Neural population models can be used to describe the macroscopic neural activity which can be clinically recorded by EEG. These models provide an effective way to examine the effect of control simulation strategies (Breakspear et al. 2006). In this study, spatially-extended model networks composed of multiple compartments are used to replicate spatiotemporal patterns commonly observed in both the experimental electrophysiology and human EEG during generalized seizures. Exactly, it is compared to traces from different EEG electrodes. In particular, our results that the epileptic SWD can be ultimately transformed into the normal brain activities, i.e., low-amplitude spindles and background tonic oscillations, can be considered as the self-terminations of epileptic seizures preventing the disease from spreading, which physiologically means the self-regulations of neural system.

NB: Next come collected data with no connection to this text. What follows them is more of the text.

Lemma new_data_inv d : config_ok d -> exists b,
  Data.new_DataBlockBuffer (mmap_ok MDataBlocks) (data_block_cache_num d) (data_block_size d)
    (data_blocks d) (nb_rx d) (delay_threshold d) = Ok b /\ data_inv d 0 0 b.
Proof.
  intros []. rewrite cf_map0.
  pose proof (blocks_of (data_disk_size d) (data_block_size d) ltac:(lia) ltac:(lia) cf_data_mod0) as [? ?].
  change (data_disk_size d / data_block_size d) with (data_blocks d) in *.
  destruct (new_DataBlockBuffer_ok (data_block_cache_num d) (data_block_size d) (data_blocks d) (nb_rx d)
    (delay_threshold d)) as (b & E & Hw & ? & ? & ? & ? & Hw0 & Hc0); [lia|lia|lia|tauto|tauto|lia|nia|lia|tauto|lia|].
  exists b. split; [exact E|]. unfold data_inv. by rewrite Hw0, Hc0.
Qed.

Lemma new_index_inv d : config_ok d -> exists b,
  IndexB.new_IndexBlockBuffer (mmap_ok MIndexBlocks) (index_block_cache_num d) (index_block_size d)
    (index_blocks d) (index_persist_thread_num d) = Ok b /\ index_inv d 0 0 b.
Proof.
  intros []. rewrite cf_map0.
  pose proof (blocks_of (index_disk_size d) (index_block_size d) ltac:(lia) ltac:(lia) cf_index_mod0) as [? ?].
  change (index_disk_size d / index_block_size d) with (index_blocks d) in *.
  destruct (new_IndexBlockBuffer_ok (index_block_cache_num d) (index_block_size d) (index_blocks d)
    (index_persist_thread_num d)) as (b & E & Hw & ? & ? & ? & Hw0 & Hc0); [lia|lia|lia|lia|lia|lia|tauto|lia|].
  exists b. split; [exact E|]. unfold index_inv. by rewrite Hw0, Hc0.
Qed.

However, the connection between non-REM sleep rhythms and epileptic SWD is complex and seems to point to a number of dynamic mechanisms. For example, information transmission delays are inherent to the nervous system (Guo et al. 2016a, b; Wang et al. 2009), which has been widely found to perform key roles in taming neurodynamics, thus inducing transitions between different dynamical patterns. Therefore, more sufficient dynamical mechanisms underlying the transitions between SWD and sleeping UP-DOWN and spindle oscillations still need to be further explored. We hope that our results will inspire testable hypotheses for electrophysiological experiments in the near future.